[Collected data entries]

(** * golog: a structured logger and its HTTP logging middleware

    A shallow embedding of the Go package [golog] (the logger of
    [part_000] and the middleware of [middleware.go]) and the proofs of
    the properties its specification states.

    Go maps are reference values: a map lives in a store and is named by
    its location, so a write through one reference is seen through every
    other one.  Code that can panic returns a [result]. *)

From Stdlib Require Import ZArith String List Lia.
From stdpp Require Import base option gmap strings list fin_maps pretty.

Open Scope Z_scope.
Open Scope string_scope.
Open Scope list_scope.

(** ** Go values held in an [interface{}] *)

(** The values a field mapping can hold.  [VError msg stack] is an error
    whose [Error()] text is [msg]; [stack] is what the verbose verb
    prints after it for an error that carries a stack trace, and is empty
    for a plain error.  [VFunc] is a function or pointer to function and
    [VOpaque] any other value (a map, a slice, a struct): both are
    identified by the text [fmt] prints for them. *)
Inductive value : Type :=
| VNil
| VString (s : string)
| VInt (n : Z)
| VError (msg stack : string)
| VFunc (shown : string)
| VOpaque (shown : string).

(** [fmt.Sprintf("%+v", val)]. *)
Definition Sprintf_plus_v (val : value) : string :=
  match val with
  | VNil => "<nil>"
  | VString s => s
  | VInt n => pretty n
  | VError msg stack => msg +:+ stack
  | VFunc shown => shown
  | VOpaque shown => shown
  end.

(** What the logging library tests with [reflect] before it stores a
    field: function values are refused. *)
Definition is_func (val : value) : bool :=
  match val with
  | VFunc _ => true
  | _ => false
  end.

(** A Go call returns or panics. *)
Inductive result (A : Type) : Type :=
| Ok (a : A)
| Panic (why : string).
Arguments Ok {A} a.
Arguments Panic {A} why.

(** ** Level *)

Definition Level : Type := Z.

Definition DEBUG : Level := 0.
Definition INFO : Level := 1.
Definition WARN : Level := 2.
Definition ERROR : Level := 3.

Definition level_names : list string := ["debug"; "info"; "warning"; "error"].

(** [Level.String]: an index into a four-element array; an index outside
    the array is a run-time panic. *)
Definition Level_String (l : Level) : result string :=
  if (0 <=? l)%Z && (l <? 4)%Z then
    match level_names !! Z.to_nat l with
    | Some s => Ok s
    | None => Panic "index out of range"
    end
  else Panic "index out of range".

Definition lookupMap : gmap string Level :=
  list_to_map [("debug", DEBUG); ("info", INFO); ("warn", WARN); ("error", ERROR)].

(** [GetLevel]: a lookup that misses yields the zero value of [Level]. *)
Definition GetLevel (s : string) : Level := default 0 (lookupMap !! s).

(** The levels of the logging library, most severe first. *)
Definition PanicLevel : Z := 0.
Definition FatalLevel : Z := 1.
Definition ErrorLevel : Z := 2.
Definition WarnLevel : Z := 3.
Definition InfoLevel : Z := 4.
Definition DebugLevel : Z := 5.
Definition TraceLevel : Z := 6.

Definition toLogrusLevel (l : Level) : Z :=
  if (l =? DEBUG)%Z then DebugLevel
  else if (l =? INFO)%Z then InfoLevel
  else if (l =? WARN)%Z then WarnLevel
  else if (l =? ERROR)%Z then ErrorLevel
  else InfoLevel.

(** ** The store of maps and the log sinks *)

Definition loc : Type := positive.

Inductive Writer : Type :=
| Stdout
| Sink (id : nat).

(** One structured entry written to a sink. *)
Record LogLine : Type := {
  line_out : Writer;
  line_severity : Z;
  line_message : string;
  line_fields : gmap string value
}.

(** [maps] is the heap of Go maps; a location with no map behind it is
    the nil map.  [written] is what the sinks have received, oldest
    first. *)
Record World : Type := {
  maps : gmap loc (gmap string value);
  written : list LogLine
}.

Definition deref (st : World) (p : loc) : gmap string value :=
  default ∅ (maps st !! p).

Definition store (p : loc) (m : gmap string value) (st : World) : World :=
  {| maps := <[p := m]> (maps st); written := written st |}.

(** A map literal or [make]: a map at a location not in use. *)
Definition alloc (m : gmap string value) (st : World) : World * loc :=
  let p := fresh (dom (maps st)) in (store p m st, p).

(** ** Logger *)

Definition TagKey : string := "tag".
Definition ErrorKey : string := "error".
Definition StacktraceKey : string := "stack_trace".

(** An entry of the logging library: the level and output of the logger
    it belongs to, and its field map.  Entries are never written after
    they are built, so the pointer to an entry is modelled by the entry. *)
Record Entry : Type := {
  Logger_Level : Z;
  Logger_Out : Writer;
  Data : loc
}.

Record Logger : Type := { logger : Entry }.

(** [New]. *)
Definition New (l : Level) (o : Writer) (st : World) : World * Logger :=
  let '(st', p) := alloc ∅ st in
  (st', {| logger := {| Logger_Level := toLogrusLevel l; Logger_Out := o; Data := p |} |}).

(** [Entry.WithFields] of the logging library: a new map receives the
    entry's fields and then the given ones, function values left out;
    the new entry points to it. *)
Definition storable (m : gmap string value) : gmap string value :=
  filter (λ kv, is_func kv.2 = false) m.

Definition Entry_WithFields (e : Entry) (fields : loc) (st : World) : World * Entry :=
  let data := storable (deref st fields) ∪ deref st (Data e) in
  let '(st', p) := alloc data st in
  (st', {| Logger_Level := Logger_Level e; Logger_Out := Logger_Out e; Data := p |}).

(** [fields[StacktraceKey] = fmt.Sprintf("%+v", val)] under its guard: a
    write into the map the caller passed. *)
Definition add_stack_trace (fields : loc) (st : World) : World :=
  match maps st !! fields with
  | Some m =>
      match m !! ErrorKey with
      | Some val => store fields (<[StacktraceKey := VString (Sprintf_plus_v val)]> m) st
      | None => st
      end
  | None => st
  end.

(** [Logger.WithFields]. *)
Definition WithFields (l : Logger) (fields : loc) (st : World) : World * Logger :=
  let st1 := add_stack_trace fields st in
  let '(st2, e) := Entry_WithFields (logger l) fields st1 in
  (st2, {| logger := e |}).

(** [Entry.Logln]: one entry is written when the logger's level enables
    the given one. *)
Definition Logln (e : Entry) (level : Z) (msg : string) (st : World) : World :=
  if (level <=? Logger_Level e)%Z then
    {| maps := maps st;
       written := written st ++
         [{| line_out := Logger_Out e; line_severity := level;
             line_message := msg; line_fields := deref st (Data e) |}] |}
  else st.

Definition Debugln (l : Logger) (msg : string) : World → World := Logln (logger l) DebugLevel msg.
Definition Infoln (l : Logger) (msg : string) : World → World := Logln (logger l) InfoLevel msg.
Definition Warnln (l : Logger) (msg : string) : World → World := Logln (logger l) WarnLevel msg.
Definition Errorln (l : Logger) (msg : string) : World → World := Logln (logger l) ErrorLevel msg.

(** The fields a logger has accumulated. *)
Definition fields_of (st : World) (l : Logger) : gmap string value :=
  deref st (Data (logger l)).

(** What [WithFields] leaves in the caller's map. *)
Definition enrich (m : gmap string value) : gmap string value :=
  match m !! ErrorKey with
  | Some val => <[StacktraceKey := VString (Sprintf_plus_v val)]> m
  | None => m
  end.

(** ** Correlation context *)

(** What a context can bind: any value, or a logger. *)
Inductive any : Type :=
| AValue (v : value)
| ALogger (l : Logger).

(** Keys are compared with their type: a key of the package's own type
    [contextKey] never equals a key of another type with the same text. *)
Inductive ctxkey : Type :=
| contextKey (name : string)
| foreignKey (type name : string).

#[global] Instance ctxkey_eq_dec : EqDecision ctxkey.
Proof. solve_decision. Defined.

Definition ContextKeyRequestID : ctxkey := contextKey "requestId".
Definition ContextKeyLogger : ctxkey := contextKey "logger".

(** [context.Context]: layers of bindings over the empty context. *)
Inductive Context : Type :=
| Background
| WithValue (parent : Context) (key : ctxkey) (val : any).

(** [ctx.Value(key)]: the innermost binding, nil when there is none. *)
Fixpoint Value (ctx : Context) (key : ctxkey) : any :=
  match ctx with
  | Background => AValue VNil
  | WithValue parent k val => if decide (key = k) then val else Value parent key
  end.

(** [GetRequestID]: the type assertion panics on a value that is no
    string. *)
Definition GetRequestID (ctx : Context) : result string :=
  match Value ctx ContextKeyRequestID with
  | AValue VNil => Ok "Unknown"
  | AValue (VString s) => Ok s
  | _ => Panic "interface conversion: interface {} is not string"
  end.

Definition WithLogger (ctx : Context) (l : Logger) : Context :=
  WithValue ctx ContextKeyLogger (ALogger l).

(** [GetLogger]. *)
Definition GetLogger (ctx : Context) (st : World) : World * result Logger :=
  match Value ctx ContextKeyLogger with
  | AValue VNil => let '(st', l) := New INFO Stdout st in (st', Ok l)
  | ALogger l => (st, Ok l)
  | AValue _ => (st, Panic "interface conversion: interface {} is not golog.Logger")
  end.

### EXERCISE PROMPT
Return nothing but the lines from the top of the records above through the line that has "the properties its specification states.". Keep each one exact.

### RESULT OF THIS EXERCISE
(** * golog: a structured logger and its HTTP logging middleware

    A shallow embedding of the Go package [golog] (the logger of
    [part_000] and the middleware of [middleware.go]) and the proofs of
    the properties its specification states.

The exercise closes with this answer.